Problem to work on
The answer must consist of every line from the data that holds "pose".

(Stored data entries)
####

(** The byte with the codepoint, of the first control message. *)
Definition recv_ecn (hdr : msghdr) : option byte :=
  match Iter_next (Iter_new hdr) with
  | Some (cmsg, _) =>
    let h := get_cmsghdr (msg_control hdr) cmsg in
    if bool_decide (cmsg_level h = IPPROTO_IP ∧ (cmsg_type h = IP_TOS ∨ cmsg_type h = IP_RECVTOS))
    then decode_cmsg byte (msg_control hdr) cmsg
    else if bool_decide (cmsg_level h = IPPROTO_IPV6 ∧ cmsg_type h = IPV6_TCLASS) then
      if macos && bool_decide (cmsg_len h = CMSG_LEN (size_of byte))
      then decode_cmsg byte (msg_control hdr) cmsg
      else c_int_as_u8 <$> decode_cmsg c_int (msg_control hdr) cmsg
    else Some Byte.x00
  | None => Some Byte.x00
  end.

(** Another family is [unreachable!]. *)
Definition recv_addr (name : sockaddr_storage) : option SocketAddr :=
  if bool_decide (ss_family name = AF_INET) then Some (SockV4 (read_v4 name))
  else if bool_decide (ss_family name = AF_INET6) then Some (SockV6 (read_v6 name))
  else None.

Definition unix_recv_ext (n : Z) (k : K)
    : option (K * result (list byte * SocketAddr * option EcnCodepoint) io_error) :=
  match recv_loop n (MkMsghdr (uninit (K:=K) CONTROL_LEN) CONTROL_LEN) k with
  | (k', Ok (data, name, hdr)) =>
    ecn_bits ← recv_ecn hdr;
    addr ← recv_addr name;
    Some (k', Ok (data, addr, from_bits ecn_bits))
  | (k', Err e) => Some (k', Err e)
  end.
End unix.

(** ** What the system promises *)

Section laws.
Context {TG : Target} {LC : Libc} {LL : LibcLaws LC} {PR : Profile} {UX : Unix}.
Context {K : Type} {SC : Syscalls K} `{!UdpSocket K}.

(** Control messages as the system writes them: the type of service of IPv4 as
    one byte, the traffic class of IPv6 as an integer, which macOS may make
    one byte. *)
Definition control_ok (hdr : msghdr) : Prop :=
  ∀ o, CMSG_FIRSTHDR (msg_control hdr) (msg_controllen hdr) = Some o →
  let h := get_cmsghdr (msg_control hdr) o in
  (cmsg_level h = IPPROTO_IP → cmsg_type h = IP_TOS ∨ cmsg_type h = IP_RECVTOS →
     cmsg_len h = CMSG_LEN (size_of byte)) ∧
  (cmsg_level h = IPPROTO_IPV6 → cmsg_type h = IPV6_TCLASS →
     cmsg_len h = CMSG_LEN (size_of c_int) ∨ macos = true ∧ cmsg_len h = CMSG_LEN (size_of byte)).

(** A header of libc has fields of type [c_int], so it is aligned for one.
    [queue]: the datagrams the system has, and will have. *)
Class UnixLaws : Type := {
  ux_align : (align_of c_int ≤ align_of_cmsghdr)%nat;
  ux_protocols : IPPROTO_IP ≠ IPPROTO_IPV6;
  ux_tos n : (n ≤ size_of c_int)%nat → header_ok (MkCmsghdr (CMSG_LEN n) IPPROTO_IP IP_TOS);
  ux_tclass n : (n ≤ size_of c_int)%nat → header_ok (MkCmsghdr (CMSG_LEN n) IPPROTO_IPV6 IPV6_TCLASS);
  queue : K → nat;
  recvmsg_fits n h k k' data name hdr : 0 ≤ n → recvmsg n h k = (k', Ok (data, name, hdr)) →
    Z.of_nat (length data) ≤ n;
  recvmsg_ok n h k k' data name hdr : recvmsg n h k = (k', Ok (data, name, hdr)) →
    (ss_family name = AF_INET ∨ ss_family name = AF_INET6) ∧ control_ok hdr ∧ (queue k' < queue k)%nat;
  recvmsg_interrupted_queue n h k k' e : recvmsg n h k = (k', Err e) → io_kind e = Interrupted →
    (queue k' ≤ queue k)%nat
}.
Context {UL : UnixLaws}.

(** ** [init_ext]: what it checks, and what it then asks of the system *)

(** The sizes and the alignment that [init_ext] asserts: nobody promises them. *)
Record Checked : Prop := {
  ck_v4 : size_of_SocketAddrV4 = size_of_sockaddr_in;
  ck_v6 : size_of_SocketAddrV6 = size_of_sockaddr_in6;
  ck_space : (CMSG_SPACE (size_of c_int) ≤ CONTROL_LEN)%nat;
  ck_align : (align_of_cmsghdr ≤ 8)%nat
}.
Existing Class Checked.

Lemma unix_init_checked k : is_Some (unix_init_ext k) ↔ Checked.
Proof.
  unfold unix_init_ext. repeat case_bool_decide; cbn; split; try (by intros []); try (intros; eauto).
Qed.

(** ** The loops *)

(** The states of the system between [k] and [k']: every call on the way was
    interrupted. *)
Definition retried {A} (call : K → K * result A io_error) : K → K → Prop :=
  rtc (λ k k', ∃ e, call k = (k', Err e) ∧ io_kind e = Interrupted).

(** A call that was not. *)
Definition settled {A} (r : K * result A io_error) : Prop :=
  match r.2 with Ok _ => True | Err e => io_kind e ≠ Interrupted end.

Lemma send_loop_step remote msg hdr k :
  match sendmsg remote msg hdr k with
  | (k', Err e) => if decide (io_kind e = Interrupted) then send_loop remote msg hdr k = send_loop remote msg hdr k'
                   else send_loop remote msg hdr k = (k', Err e)
  | r => send_loop remote msg hdr k = r
  end.
Proof.
  rewrite send_loop_equation_1. destruct (inspect (sendmsg remote msg hdr k)) as [[k' [r|e]] Heq]; cbn; [by rewrite Heq|].
  destruct (decide (io_kind e = Interrupted)) eqn:E; cbn; rewrite Heq; cbn; by rewrite E.
Qed.

Lemma recv_loop_step n hdr k :
  match recvmsg n hdr k with
  | (k', Err e) => if decide (io_kind e = Interrupted) then recv_loop n hdr k = recv_loop n hdr k'
                   else recv_loop n hdr k = (k', Err e)
  | r => recv_loop n hdr k = r
  end.
Proof.
  rewrite recv_loop_equation_1. destruct (inspect (recvmsg n hdr k)) as [[k' [r|e]] Heq]; cbn; [by rewrite Heq|].
  destruct (decide (io_kind e = Interrupted)) eqn:E; cbn; rewrite Heq; cbn; by rewrite E.
Qed.

(** A loop that makes an interrupted call again ends with the first call that
    is not interrupted, if each interruption leaves fewer to come. *)
Section retry.
Context {A : Type} (call loop : K → K * result A io_error).
Hypothesis loop_step : ∀ k,
  match call k with
  | (k', Err e) => if decide (io_kind e = Interrupted) then loop k = loop k' else loop k = (k', Err e)
  | r => loop k = r
  end.

Lemma loop_retried k k1 : retried call k k1 → settled (call k1) → loop k = call k1.
Proof.
  induction 1 as [k|k k' k1 (e & He & Hint) _ IH]; intros Hs.
  - pose proof (loop_step k) as Hk. destruct (call k) as [k' [r|e]]; [done|]. by rewrite decide_False in Hk.
  - pose proof (loop_step k) as Hk. rewrite He, decide_True in Hk by done. rewrite Hk. by apply IH.
Qed.

Lemma loop_ends : (∀ k k' e, call k = (k', Err e) → io_kind e = Interrupted → (interrupts k' < interrupts k)%nat) →
  ∀ k, ∃ k1, retried call k k1 ∧ settled (call k1) ∧ loop k = call k1.
Proof.
  intros Hdec k. assert (∃ k1, retried call k k1 ∧ settled (call k1)) as (k1 & Hr & Hs).
  { induction k as [k IH] using (well_founded_induction (well_founded_ltof _ interrupts)).
    destruct (call k) as [k' [r|e]] eqn:E; [exists k; unfold settled; by rewrite E|].
    destruct (decide (io_kind e = Interrupted)) as [He|He]; [|exists k; unfold settled; by rewrite E].
    destruct (IH k') as (k1 & Hr & Hs); [by eapply Hdec|].
    exists k1. split; [|done]. eapply rtc_l; [|exact Hr]. eauto. }
  exists k1. eauto using loop_retried.
Qed.
End retry.

Lemma send_loop_ends remote msg h k : ∃ k1, retried (sendmsg remote msg h) k k1 ∧
  settled (sendmsg remote msg h k1) ∧ send_loop remote msg h k = sendmsg remote msg h k1.
Proof. apply loop_ends; [apply send_loop_step|]. intros. by eapply sendmsg_interrupted. Qed.

Lemma recv_loop_ends n h k : ∃ k1, retried (recvmsg n h) k k1 ∧
  settled (recvmsg n h k1) ∧ recv_loop n h k = recvmsg n h k1.
Proof. apply loop_ends; [apply recv_loop_step|]. intros. by eapply recvmsg_interrupted. Qed.

Lemma retried_queue n h k k1 : retried (recvmsg n h) k k1 → (queue k1 ≤ queue k)%nat.
Proof.
  induction 1 as [|k k' k1 (e & He & Hint) _ IH]; [done|].
  pose proof (recvmsg_interrupted_queue _ _ _ _ _ He Hint). lia.
Qed.

(** ** Control messages *)

(** The value of the message at [o]. *)
Definition value_at T `{Repr T} (control : list byte) (o : nat) : T :=
  of_ne (take (size_of T) (drop (CMSG_DATA o) control)).

Lemma decode_value {T} {RT : Repr T} control o (v : T) : decode_cmsg T control o = Some v → value_at T control o = v.
Proof. unfold decode_cmsg, value_at. case_bool_decide; [|done]. destruct (_ && _); [done|]. by intros [= ->]. Qed.

Lemma decode_total T {RT : Repr T} control o : (align_of T ≤ align_of c_int)%nat →
  cmsg_len (get_cmsghdr control o) = CMSG_LEN (size_of T) →
  decode_cmsg T control o = Some (value_at T control o).
Proof.
  intros Ha Hl. pose proof ux_align. unfold decode_cmsg. rewrite bool_decide_true by lia.
  by rewrite (bool_decide_true _ Hl), andb_false_r.
Qed.

(** The one message in a buffer. *)
Definition holds T `{Repr T} (level ty : Z) (v : T) (h : msghdr) : Prop :=
  CMSG_FIRSTHDR (msg_control h) (msg_controllen h) = Some O ∧
  CMSG_NXTHDR (msg_control h) (msg_controllen h) 0 = None ∧
  get_cmsghdr (msg_control h) 0 = MkCmsghdr (CMSG_LEN (size_of T)) level ty ∧
  value_at T (msg_control h) 0 = v.

(** The two bits of the type of service that are the codepoint (RFC 3168). *)
Definition ecn_code (ecn : option EcnCodepoint) : Z :=
  match ecn with None => 0 | Some ECT1 => 1 | Some ECT0 => 2 | Some CE => 3 end.

Lemma from_bits_code (x : byte) c : from_bits x = c ↔ ecn_code c = b2z x mod 4.
Proof.
  destruct (from_bits_spec x) as [Hs Hn]. destruct c as [c|]; cbn.
  - rewrite Hs. by destruct c.
  - by rewrite Hn.
Qed.

(** What [sendmsg] gets for IPv4 and for IPv6. *)
Definition tos_message (z : Z) (h : msghdr) : Prop :=
  if freebsd then holds byte IPPROTO_IP IP_TOS (z2b z) h
  else holds c_int IPPROTO_IP IP_TOS (c_int_of z) h.

Definition tclass_message (z : Z) (h : msghdr) : Prop :=
  holds c_int IPPROTO_IPV6 IPV6_TCLASS (c_int_of z) h.

(** The type of service or the traffic class that the system reports with a
    datagram, in its first control message. *)
Inductive reports (hdr : msghdr) : byte → Prop :=
| reports_nothing : CMSG_FIRSTHDR (msg_control hdr) (msg_controllen hdr) = None → reports hdr Byte.x00
| reports_tos o ty : CMSG_FIRSTHDR (msg_control hdr) (msg_controllen hdr) = Some o →
    get_cmsghdr (msg_control hdr) o = MkCmsghdr (CMSG_LEN (size_of byte)) IPPROTO_IP ty →
    ty = IP_TOS ∨ ty = IP_RECVTOS → reports hdr (value_at byte (msg_control hdr) o)
| reports_tclass o : CMSG_FIRSTHDR (msg_control hdr) (msg_controllen hdr) = Some o →
    get_cmsghdr (msg_control hdr) o = MkCmsghdr (CMSG_LEN (size_of c_int)) IPPROTO_IPV6 IPV6_TCLASS →
    reports hdr (c_int_as_u8 (value_at c_int (msg_control hdr) o))
| reports_tclass_byte o : CMSG_FIRSTHDR (msg_control hdr) (msg_controllen hdr) = Some o → macos = true →
    get_cmsghdr (msg_control hdr) o = MkCmsghdr (CMSG_LEN (size_of byte)) IPPROTO_IPV6 IPV6_TCLASS →
    reports hdr (value_at byte (msg_control hdr) o)
| reports_other o h : CMSG_FIRSTHDR (msg_control hdr) (msg_controllen hdr) = Some o →
    get_cmsghdr (msg_control hdr) o = h →
    ¬ (cmsg_level h = IPPROTO_IP ∧ (cmsg_type h = IP_TOS ∨ cmsg_type h = IP_RECVTOS)) →
    ¬ (cmsg_level h = IPPROTO_IPV6 ∧ cmsg_type h = IPV6_TCLASS) → reports hdr Byte.x00.

Lemma CMSG_LEN_int : CMSG_LEN (size_of c_int) ≠ CMSG_LEN (size_of byte).
Proof. rewrite (CMSG_LEN_spec (size_of c_int)), (CMSG_LEN_spec (size_of byte)). cbn. lia. Qed.

Lemma recv_ecn_reports hdr x : reports hdr x → recv_ecn hdr = Some x.
Proof.
  pose proof ux_protocols as Hne. pose proof CMSG_LEN_int as Hlen.
  unfold recv_ecn, Iter_next, Iter_new. cbn [it_cmsg it_hdr].
  destruct 1 as [Hf|o ty Hf Hg Hty|o Hf Hg|o Hf Hmac Hg|o h Hf Hg H4 H6]; rewrite Hf; cbn [mbind option_bind];
    [done| | | |].
  - rewrite Hg. cbn. rewrite bool_decide_true by done. rewrite decode_total; [done|cbn; lia|by rewrite Hg].
  - rewrite Hg. cbn. rewrite bool_decide_false by (by intros [? _]). rewrite bool_decide_true by done.
    rewrite bool_decide_false by exact Hlen. rewrite andb_false_r.
    rewrite decode_total; [done|done|by rewrite Hg].
  - rewrite Hg. cbn. rewrite bool_decide_false by (by intros [? _]). rewrite bool_decide_true by done.
    rewrite Hmac, bool_decide_true by done. cbn. rewrite decode_total; [done|cbn; lia|by rewrite Hg].
  - rewrite Hg. rewrite bool_decide_false by done. by rewrite bool_decide_false.
Qed.

Lemma control_ok_reports hdr : control_ok hdr → ∃ x, reports hdr x.
Proof.
  intros Hc. destruct (CMSG_FIRSTHDR (msg_control hdr) (msg_controllen hdr)) as [o|] eqn:Eo;
    [|eexists; by apply reports_nothing].
  destruct (Hc o Eo) as [H4 H6]. destruct (get_cmsghdr (msg_control hdr) o) as [len level ty] eqn:Eg. cbn in H4, H6.
  destruct (decide (level = IPPROTO_IP ∧ (ty = IP_TOS ∨ ty = IP_RECVTOS))) as [[-> Hty]|Hn4].
  { eexists. eapply reports_tos; [done|rewrite Eg; f_equal; by apply H4|done]. }
  destruct (decide (level = IPPROTO_IPV6 ∧ ty = IPV6_TCLASS)) as [[-> ->]|Hn6].
  - destruct (H6 eq_refl eq_refl) as [->|[Hmac ->]]; eexists;
      [by eapply reports_tclass|by eapply reports_tclass_byte].
  - eexists. by eapply reports_other.
Qed.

####

Written response
  - pose proof (loop_step k) as Hk. destruct (call k) as [k' [r|e]]; [done|]. by rewrite decide_False in Hk.
  - pose proof (loop_step k) as Hk. rewrite He, decide_True in Hk by done. rewrite Hk. by apply IH.
  pose proof (recvmsg_interrupted_queue _ _ _ _ _ He Hint). lia.
  intros Ha Hl. pose proof ux_align. unfold decode_cmsg. rewrite bool_decide_true by lia.
  pose proof ux_protocols as Hne. pose proof CMSG_LEN_int as Hlen.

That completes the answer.